**WHAT IS REQUIRED:**
Give again, word for word, every line below from the one that has "assert (Hload : load_config loads fresh" through the one that has "never set. *)", both included, and no others.

**RECORDED DATA:**
(* ===================================================================== *)
(** ** The properties on concrete file systems *)
(* ===================================================================== *)

Import Py Fs SampleJson Samples.

(** Goals closed by running the model; for [round_trips], the text that
    was written is computed first. *)
Ltac run :=
  lazymatch goal with
  | |- round_trips _ _ _ =>
      let text := fresh "text" in
      let H := fresh "H" in
      intros text H; vm_compute in H; injection H as <-;
      vm_compute; reflexivity
  | |- _ => vm_compute; reflexivity
  end.

(** Saving [example_config] where nothing exists yet, then loading. *)
Lemma save_config_load_config_round_trip_example :
  save_config dump (VDict example_config) fresh
  = (Ret true, holding (dumps (VDict example_config))) /\
  load_config loads (holding (dumps (VDict example_config)))
  = (Ret (VDict example_config), holding (dumps (VDict example_config))).
Proof.
  assert (Hsave : save_config dump (VDict example_config) fresh
                  = (Ret true, holding (dumps (VDict example_config))))
    by run.
  split; [exact Hsave |].
  apply (save_config_load_config_round_trip dump loads example_config fresh);
    [reflexivity | reflexivity | run | exact Hsave].
Defined.

(** No file, a file that cannot be opened, a file that is not JSON. *)
Lemma load_config_falls_back_to_default_example :
  load_config loads fresh = (Ret (default_config), fresh) /\
  load_config loads unreadable = (Ret (default_config), unreadable) /\
  load_config loads (holding "not json")
  = (Ret (default_config), holding "not json").
Proof.
  split; [| split]; apply load_config_falls_back_to_default.
  - left. reflexivity.
  - right. left. reflexivity.
  - right. right. exists "not json". split; [reflexivity | run].
Defined.

(** A file saved as Latin-1 is not UTF-8: reading it raises
    [UnicodeDecodeError], which is neither of the two classes that
    [load_config] handles, and [load_config] raises instead of returning
    the default configuration. *)
Lemma load_config_raises_on_undecodable_file :
  load_config SampleUtf8.loads latin1 = (Raise UnicodeDecodeError, latin1) /\
  forall config fs',
    load_config SampleUtf8.loads latin1 <> (Ret config, fs').
Proof.
  split; [run |].
  intros config fs'. vm_compute. discriminate.
Qed.

(** A stored [{}], and a stored document that has settings of its own. *)
Lemma load_config_fills_missing_top_level_keys_example :
  load_config loads (holding "{}") = (Ret default_config, holding "{}") /\
  exists d',
    load_config loads themed = (Ret (VDict d'), themed) /\
    dict_get "settings" d' = Some (VDict [("x", VInt 1)]) /\
    dict_get "custom_repositories" d' = Some (VList []).
Proof.
  split.
  - destruct (load_config_fills_missing_top_level_keys
                loads (holding "{}") "{}" [])
      as (d' & Hload & _ & Hempty & _); [reflexivity | run |].
    rewrite Hload. now rewrite (Hempty eq_refl).
  - destruct (load_config_fills_missing_top_level_keys
                loads themed (json "{'theme': 'dark', 'settings': {'x': 1}}")
                [("theme", VStr "dark"); ("settings", VDict [("x", VInt 1)])])
      as (d' & Hload & Hkeys & _ & Hsettings); [reflexivity | run |].
    exists d'. split; [exact Hload | split].
    + apply Hsettings. reflexivity.
    + apply (Hkeys "custom_repositories" (VList [])). left. reflexivity.
Defined.

(** The unknown key ["theme"] through a load and through a load, a save and
    another load. *)
Lemma load_config_keeps_unknown_keys_example :
  exists d' fs1,
    load_config loads themed = (Ret (VDict d'), themed) /\
    dict_get "theme" d' = Some (VStr "dark") /\
    save_config dump (VDict d') themed = (Ret true, fs1) /\
    load_config loads fs1 = (Ret (VDict d'), fs1).
Proof.
  destruct (load_config_keeps_unknown_keys
              dump loads themed (json "{'theme': 'dark', 'settings': {'x': 1}}")
              [("theme", VStr "dark"); ("settings", VDict [("x", VInt 1)])])
    as (d' & Hload & _ & Hkeys & Hcycle); [reflexivity | run |].
  assert (Hd : d' = [("theme", VStr "dark"); ("settings", VDict [("x", VInt 1)]);
                     ("custom_repositories", VList [])]).
  { vm_compute in Hload. congruence. }
  exists d', (holding (dumps (VDict d'))).
  assert (Hsave : save_config dump (VDict d') themed
                  = (Ret true, holding (dumps (VDict d')))).
  { rewrite Hd. run. }
  split; [exact Hload | split; [| split; [exact Hsave |]]].
  - rewrite Hkeys; [reflexivity | discriminate | discriminate].
  - apply Hcycle; [rewrite Hd; run | exact Hsave].
Defined.

(** The texts [5] and [[1, 2]]. *)
Lemma load_config_raises_on_non_object_example :
  load_config loads (holding "5") = (Raise TypeError, holding "5") /\
  load_config loads (holding "[1, 2]") = (Raise TypeError, holding "[1, 2]").
Proof.
  split.
  - apply (load_config_raises_on_non_object loads (holding "5") "5");
      [reflexivity | left; run].
  - apply (load_config_raises_on_non_object loads (holding "[1, 2]") "[1, 2]");
      [reflexivity | right; run].
Defined.

(** [save_config] where the file can be created, where it cannot, and on
    a configuration with an integer that [json.dump] refuses to write. *)
Lemma save_config_returns_boolean_example :
  save_config dump (VDict example_config) fresh
  = (Ret true, holding (dumps (VDict example_config))) /\
  save_config dump (VDict example_config) read_only = (Ret false, read_only) /\
  exists fs',
    save_config dump (VDict oversized_config) fresh = (Raise ValueError, fs').
Proof.
  split; [| split].
  - destruct (save_config_returns_boolean dump (VDict example_config) fresh)
      as (fs_dir & Hdir & [(fs' & Hwrite & Hsave)
                          | [(fs' & Hwrite & Hsave)
                            | (partial & e & fs' & Hdump & _)]]).
    + right. reflexivity.
    + rewrite Hsave. vm_compute in Hdir. injection Hdir as <-.
      vm_compute in Hwrite. injection Hwrite as <-. run.
    + vm_compute in Hdir. injection Hdir as <-.
      vm_compute in Hwrite. discriminate.
    + vm_compute in Hdump. discriminate.
  - destruct (save_config_returns_boolean dump (VDict example_config) read_only)
      as (fs_dir & Hdir & [(fs' & Hwrite & Hsave)
                          | [(fs' & Hwrite & Hsave)
                            | (partial & e & fs' & Hdump & _)]]).
    + left. reflexivity.
    + vm_compute in Hdir. injection Hdir as <-.
      vm_compute in Hwrite. discriminate.
    + rewrite Hsave. vm_compute in Hdir. injection Hdir as <-.
      vm_compute in Hwrite. injection Hwrite as <-. reflexivity.
    + vm_compute in Hdump. discriminate.
  - eexists. run.
Defined.

(** A write that fails half-way is reported as [False] and leaves a
    truncated file behind, which the next [load_config] reads as the
    default configuration. *)
Example save_config_on_full_device :
  exists fs',
    save_config dump (VDict example_config) full_device = (Ret false, fs') /\
    config_file fs' = Some (Text EmptyString) /\
    load_config loads fs' = (Ret default_config, fs').
Proof.
  eexists. split; [run | split; run].
Qed.

(** The directory is missing and cannot be created: [os.makedirs] raises
    and [save_config] lets the exception through, it does not return
    [False].  And where everything can be written, a setting of 4301
    digits makes [json.dump] raise [ValueError], which [save_config] lets
    through as well. *)
Lemma save_config_raises_when_makedirs_fails :
  (save_config dump (VDict example_config) no_directory
   = (Raise OSError, no_directory) /\
   forall ok fs',
     save_config dump (VDict example_config) no_directory <> (Ret ok, fs')) /\
  (fst (save_config dump (VDict oversized_config) fresh) = Raise ValueError /\
   forall ok fs',
     save_config dump (VDict oversized_config) fresh <> (Ret ok, fs')).
Proof.
  split; (split; [run |]); intros ok fs'; vm_compute; discriminate.
Qed.

(** Removing a URL that is not stored, and one that is stored twice. *)
Lemma remove_custom_repository_cases_example :
  remove_custom_repository dump loads "c" three_repositories
  = (Ret false, three_repositories) /\
  exists before after,
    [VStr "a"; VStr "b"; VStr "a"] = before ++ VStr "a" :: after /\
    ~ In (VStr "a") before /\
    remove_custom_repository dump loads "a" three_repositories
    = save_config dump
        (VDict [("custom_repositories", VList (before ++ after));
                ("settings", VDict [])])
        three_repositories.
Proof.
  assert (Hload : load_config loads three_repositories
                  = (Ret (VDict [("custom_repositories",
                                  VList [VStr "a"; VStr "b"; VStr "a"]);
                                 ("settings", VDict [])]),
                     three_repositories)) by run.
  split.
  - apply (remove_custom_repository_cases dump loads _ _ _ "c" Hload eq_refl).
    intros [H | [H | [H | []]]]; discriminate.
  - apply (remove_custom_repository_cases dump loads _ _ _ "a" Hload eq_refl).
    left. reflexivity.
Defined.

(** Adding a URL twice, starting where nothing exists yet. *)
Lemma add_custom_repository_cases_example :
  exists fs1 repos2,
    add_custom_repository dump loads example_url fresh = (Ret true, fs1) /\
    add_custom_repository dump loads example_url fs1 = (Ret false, fs1) /\
    get_custom_repositories loads fs1 = (Ret (VList repos2), fs1) /\
    occurrences example_url repos2 = 1.
Proof.
  assert (Hload : load_config loads fresh = (Ret (VDict default_items), fresh))
    by run.
  destruct (add_custom_repository_cases dump loads fresh default_items []
              example_url Hload eq_refl) as (_ & _ & Htwice).
  set (fs1 := snd (add_custom_repository dump loads example_url fresh)).
  assert (Hfirst : add_custom_repository dump loads example_url fresh
                   = (Ret true, fs1)) by run.
  destruct (Htwice true fs1 Hfirst) as (repos2 & Hsecond & Hlist & Honce).
  - unfold occurrences. simpl. lia.
  - right. split; [reflexivity | run].
  - exists fs1, repos2. auto.
Defined.

(** A URL that is stored twice stays stored twice: both calls return
    [False] and save nothing.  And where the file cannot be written, both
    calls return [False] (the result of [save_config]) and the URL is not
    stored at all. *)
Lemma add_custom_repository_twice_not_exactly_once :
  (add_custom_repository dump loads "u" duplicated = (Ret false, duplicated) /\
   get_custom_repositories loads duplicated
   = (Ret (VList [VStr "u"; VStr "u"]), duplicated) /\
   occurrences "u" [VStr "u"; VStr "u"] = 2) /\
  (add_custom_repository dump loads "u" read_only = (Ret false, read_only) /\
   get_custom_repositories loads read_only = (Ret (VList []), read_only) /\
   occurrences "u" [] = 0).
Proof.
  split; (split; [run | split; [run | reflexivity]]).
Qed.

(** [set_setting "x" 1] where nothing exists yet, then [get_setting] on
    ["x"] and on a key that was never set. *)
Lemma setting_set_then_get_and_default_example :
  exists fs1,
    set_setting dump loads "x" 1 fresh = (Ret true, fs1) /\
    get_setting loads "x" None fs1 = (Ret (VInt 1), fs1) /\
    get_setting loads "y" (Some 99%Z) fs1 = (Ret (VInt 99), fs1) /\
    get_setting loads "y" None fresh = (Ret VNone, fresh).
Proof.
  destruct (setting_set_then_get_and_default dump loads) as [Hset Hdefault].
  set (fs1 := snd (set_setting dump loads "x" 1 fresh)).
  assert (Hfirst : set_setting dump loads "x" 1 fresh = (Ret true, fs1)) by run.
  exists fs1. split; [exact Hfirst | split; [| split]].
  - apply (Hset fresh fs1 default_config
             (VDict [("custom_repositories", VList []);
                     ("settings", VDict [("cache_expiry", VInt 300);
                                         ("max_cache_size", VInt 50);
                                         ("x", VInt 1)])])
             "x" 1%Z None); [run | run | run | exact Hfirst].
  - apply (Hdefault fs1
             [("custom_repositories", VList []);
              ("settings", VDict [("cache_expiry", VInt 300);
                                  ("max_cache_size", VInt 50);
                                  ("x", VInt 1)])]
             [("cache_expiry", VInt 300); ("max_cache_size", VInt 50);
              ("x", VInt 1)]
             "y" (Some 99%Z)); run.
  - apply (Hdefault fresh default_items
             [("cache_expiry", VInt 300); ("max_cache_size", VInt 50)]
             "y" None); run.
Defined.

**ANSWER BOX:**
  assert (Hload : load_config loads fresh = (Ret (VDict default_items), fresh))
    by run.
  destruct (add_custom_repository_cases dump loads fresh default_items []
              example_url Hload eq_refl) as (_ & _ & Htwice).
  set (fs1 := snd (add_custom_repository dump loads example_url fresh)).
  assert (Hfirst : add_custom_repository dump loads example_url fresh
                   = (Ret true, fs1)) by run.
  destruct (Htwice true fs1 Hfirst) as (repos2 & Hsecond & Hlist & Honce).
  - unfold occurrences. simpl. lia.
  - right. split; [reflexivity | run].
  - exists fs1, repos2. auto.
Defined.

(** A URL that is stored twice stays stored twice: both calls return
    [False] and save nothing.  And where the file cannot be written, both
    calls return [False] (the result of [save_config]) and the URL is not
    stored at all. *)
Lemma add_custom_repository_twice_not_exactly_once :
  (add_custom_repository dump loads "u" duplicated = (Ret false, duplicated) /\
   get_custom_repositories loads duplicated
   = (Ret (VList [VStr "u"; VStr "u"]), duplicated) /\
   occurrences "u" [VStr "u"; VStr "u"] = 2) /\
  (add_custom_repository dump loads "u" read_only = (Ret false, read_only) /\
   get_custom_repositories loads read_only = (Ret (VList []), read_only) /\
   occurrences "u" [] = 0).
Proof.
  split; (split; [run | split; [run | reflexivity]]).
Qed.

(** [set_setting "x" 1] where nothing exists yet, then [get_setting] on
    ["x"] and on a key that was never set. *)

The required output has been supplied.